To further examine the association between CAST scores and CAH, and allow direct comparison to Knickmeyer et al. (2006), independent samples t-tests and Cohen’s ds were computed. Positive values indicate higher scores in boys or individuals with CAH. There was no significant difference in CAST scores between boys and girls without CAH, t(70) = −0.52, p = .61, d = −0.12, girls with and without CAH, t(81) = 1.36, p = .18, d = 0.30, boys with and without CAH, t(67) = 1.65, p = .103, d = 0.39, or boys and girls with CAH, t(78) = −0.34, p = .74, d = −0.08. The above analyses were repeated using original CAST scores, with highly comparable results and similar effect sizes as in the initial analyses.

Three children with CAH (1 boy, 2 girls) and 3 unaffected relatives (1 boy, 2 girls) scored at or above the cut-off of 15 on the CAST. There were no significant group differences in having a CAST score of 15 or above (Fisher’s exact p =.46–1.00).
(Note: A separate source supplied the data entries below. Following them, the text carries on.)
(* ===== verification/WitnessSchedule.v ===== *)
(** * Slots, the witness schedule and per-block updates

    [db_witness_schedule.cpp]: slot times, the scheduled witness, the shuffle
    of the active witnesses.  [db_update.cpp]: the update of the dynamic
    global properties, of the signing witness and of the last irreversible
    block. *)

From stdpp Require Import gmap strings sorting.
From Stdlib Require Import ZArith Lia.
From S2P Require Import Prelude Fc Config Asset VestingBalance Objects Database Sample Balances.

Local Open Scope Z_scope.

(** What the updates read of a block. *)
Record block_info := mkBlock { bi_num : Z; bi_timestamp : Z; bi_witness : Z }.

Definition maintenance_flag : Z := 1.

(** The ids of a [flat_set] in the order of the container. *)
Definition in_order (s : gset Z) : list Z := merge_sort Z.le (elements s).

Section operations.
Context {FC : FcArith}.

Definition get_scheduled_witness (d : database) (slot_num : Z) : result Z :=
  let l := db_shuffled_witnesses d in
  let current_aslot := wrap_u64 (dg_current_aslot (db_dgpo d) + slot_num) in
  let* _ := require (negb (Nat.eqb (length l) 0)) undefined_behaviour in
  of_option undefined_behaviour (l !! Z.to_nat (current_aslot mod Z.of_nat (length l))).

Definition get_slot_time (d : database) (slot_num : Z) : result Z :=
  if slot_num =? 0 then Ok 0
  else
    let interval := block_interval d in
    if head_block_num d =? 0 then Ok (time_add (dg_time (db_dgpo d)) (wrap_u32 (slot_num * interval)))
    else
      let* _ := require (negb (interval =? 0)) undefined_behaviour in
      let head_block_abs_slot := head_block_time d / interval in
      let head_slot_time := wrap_u32 (head_block_abs_slot * interval) in
      let slot_num :=
        if negb (Z.land (dg_dynamic_flags (db_dgpo d)) maintenance_flag =? 0)
        then wrap_u32 (slot_num + cp_maintenance_skip_slots (parameters d)) else slot_num in
      Ok (time_add head_slot_time (wrap_u32 (slot_num * interval))).

Definition get_slot_at_time (d : database) (when : Z) : result Z :=
  let* first_slot_time := get_slot_time d 1 in
  if when <? first_slot_time then Ok 0
  else
    let* _ := require (negb (block_interval d =? 0)) undefined_behaviour in
    Ok (wrap_u32 (time_sub_seconds when first_slot_time / block_interval d + 1)).

Definition witness_participation_rate (d : database) : Z :=
  wrap_u32 (GRAPHENE_100_PERCENT * u128_popcount (dg_recent_slots_filled (db_dgpo d)) / 128).

(** ** The shuffle *)

Definition swap {A} (l : list A) (i j : nat) : list A :=
  match l !! i, l !! j with
  | Some a, Some b => <[j := a]> (<[i := b]> l)
  | _, _ => l
  end.

Definition xorshift (now_hi i : Z) : Z :=
  let k := wrap_u64 (now_hi + wrap_u64 (i * 2685821657736338717)) in
  let k := Z.lxor k (Z.shiftr k 12) in
  let k := Z.lxor k (wrap_u64 (Z.shiftl k 25)) in
  let k := Z.lxor k (Z.shiftr k 27) in
  wrap_u64 (k * 2685821657736338717).

Definition shuffle_step (now_hi : Z) (l : list Z) (i : nat) : list Z :=
  let k := xorshift now_hi (Z.of_nat i) in
  let jmax := Z.of_nat (length l) - Z.of_nat i in
  let j := Z.of_nat i + k mod jmax in
  swap l i (Z.to_nat j).

Definition shuffle (now_hi : Z) (l : list Z) : list Z :=
  fold_left (shuffle_step now_hi) (seq 0 (length l)) l.

Definition update_witness_schedule (d : database) : result database :=
  let active := gp_active_witnesses (db_gpo d) in
  let* _ := require (negb (Nat.eqb (size active) 0)) undefined_behaviour in
  if head_block_num d mod Z.of_nat (size active) =? 0 then
    let now_hi := wrap_u64 (Z.shiftl (head_block_time d) 32) in
    Ok (set_shuffled_witnesses (λ _, shuffle now_hi (in_order active)) d)
  else Ok d.

(** ** Updates after a block *)

Definition miss_slot (b : block_info) (d : database) (i : nat) : result database :=
  let* w := get_scheduled_witness d (Z.of_nat i + 1) in
  let* _ := get_witness d w in
  if negb (w =? bi_witness b)
  then modify_witness d w (set_total_missed (λ n, n + 1))
  else Ok d.

(** [checkpoint] is the number of the last checkpoint, if there is one. *)
Definition recently_missed (checkpoint : option Z) (b : block_info) (missed_blocks count : Z) : Z :=
  if bi_num b =? 1 then 0
  else if match checkpoint with Some c => bi_num b <=? c | None => false end then 0
  else if negb (missed_blocks =? 0)
  then wrap_u32 (count + GRAPHENE_RECENTLY_MISSED_COUNT_INCREMENT * missed_blocks)
  else if GRAPHENE_RECENTLY_MISSED_COUNT_INCREMENT <? count
  then count - GRAPHENE_RECENTLY_MISSED_COUNT_DECREMENT
  else if 0 <? count then count - 1
  else count.

Definition updated_dgpo (checkpoint : option Z) (b : block_info) (missed_blocks : Z)
    (g : dynamic_global_property_object) : dynamic_global_property_object :=
  mkDgpo (bi_num b) (bi_timestamp b) (bi_witness b) (dg_witness_budget g)
    (recently_missed checkpoint b missed_blocks (dg_recently_missed_count g))
    (wrap_u64 (dg_current_aslot g + missed_blocks + 1))
    (u128_shl (u128_add (u128_shl (dg_recent_slots_filled g) 1) 1) missed_blocks)
    (dg_dynamic_flags g) (dg_last_irreversible_block_num g) (dg_welcome_bonus g)
    (dg_referral_bonus g) (dg_sale_bonus g) (dg_founder_bonus g) (dg_witness_bonus g)
    (dg_next_maintenance_time g) (dg_last_budget_time g) (dg_accounts_registered_this_interval g).

(** The result is the database and the history size that the undo and the
    fork database are limited to. *)
Definition update_global_dynamic_data (skip_undo_history_check : bool) (checkpoint : option Z)
    (d : database) (b : block_info) : result (database * Z) :=
  let* slot := get_slot_at_time d (bi_timestamp b) in
  let missed_blocks := wrap_u32 (slot - 1) in
  let* d := rfold (miss_slot b) d (seq 0 (Z.to_nat missed_blocks)) in
  let* d := modify_dgpo d (λ g, Ok (updated_dgpo checkpoint b missed_blocks g)) in
  let history := wrap_u32 (dg_head_block_number (db_dgpo d)
                           - dg_last_irreversible_block_num (db_dgpo d)) in
  GRAPHENE_ASSERT (skip_undo_history_check || (history <? GRAPHENE_MAX_UNDO_HISTORY))
    else undo_database_exception ;;
  Ok (d, wrap_u32 (history + 1)).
Study 2: Amniotic testosterone and autistic traits

Method

Participants

This study included 92 children (48 girls, 44 boys), between 3 and 5 years of age (M = 4.27, SD = .33), whose mothers underwent amniocentesis for clinical purposes at Imperial College, NHS Trust. Invitations to participate in this study were sent to 107 parents, and 92 (86%) participated. A pediatrician confirmed all children as healthy at birth. Of the 92 children, 62 were Caucasian, 4 were Mid-Eastern, 7 were Indian/Bangladeshi, 5 were African/Afro-Caribbean, 13 were mixed race, and 1 was of other descent. Most children (90.2%) came from two-parent families; 9.8% lived with their mother only. Regarding parental education, 7.6% of the children had parents with no post-secondary education; 59.8% had at least one parent with vocational training/ university degree; 32.6% had at least one parent with postgraduate education. Boys and girls did not differ significantly in ethnicity, family structure, or parental education (χ2 = 0.52–6.12, p = .26–.77).

Procedures and measures

Amniotic testosterone.

Amniocentesis was performed between 15 and 25 weeks of gestation (M = 16.93, SD = 2.01), coinciding with the presumed critical period for human sexual differentiation (Collaer & Hines, 1995; Hines, 2004). All amniotic fluid samples were taken in the morning between 9:30 am and 12:30 pm. An aliquot of up to 4 mL of amniotic fluid surplus to clinical requirement was drawn for the study and stored at −80°C until assay. Total testosterone was assayed by radioimmunoassay using the “Coat-A-Count” method (Coat-A-Count, DPC, Los Angeles, California), after solvent extraction and concentration. The intra- and inter-assay coefficients of variation of the amniotic fluid testosterone assay were 7.5% and 8.9%, respectively. Amniocentesis is typically performed with mothers whose children are at risk of genetic abnormalities associated with increased maternal age. Mothers had a mean age of 37.3 years (SD = 4.05) at their child’s birth. Boys and girls did not differ significantly in gestational age at amniocentesis or maternal age at birth (t = 0.14–0.40, p = .69–.99).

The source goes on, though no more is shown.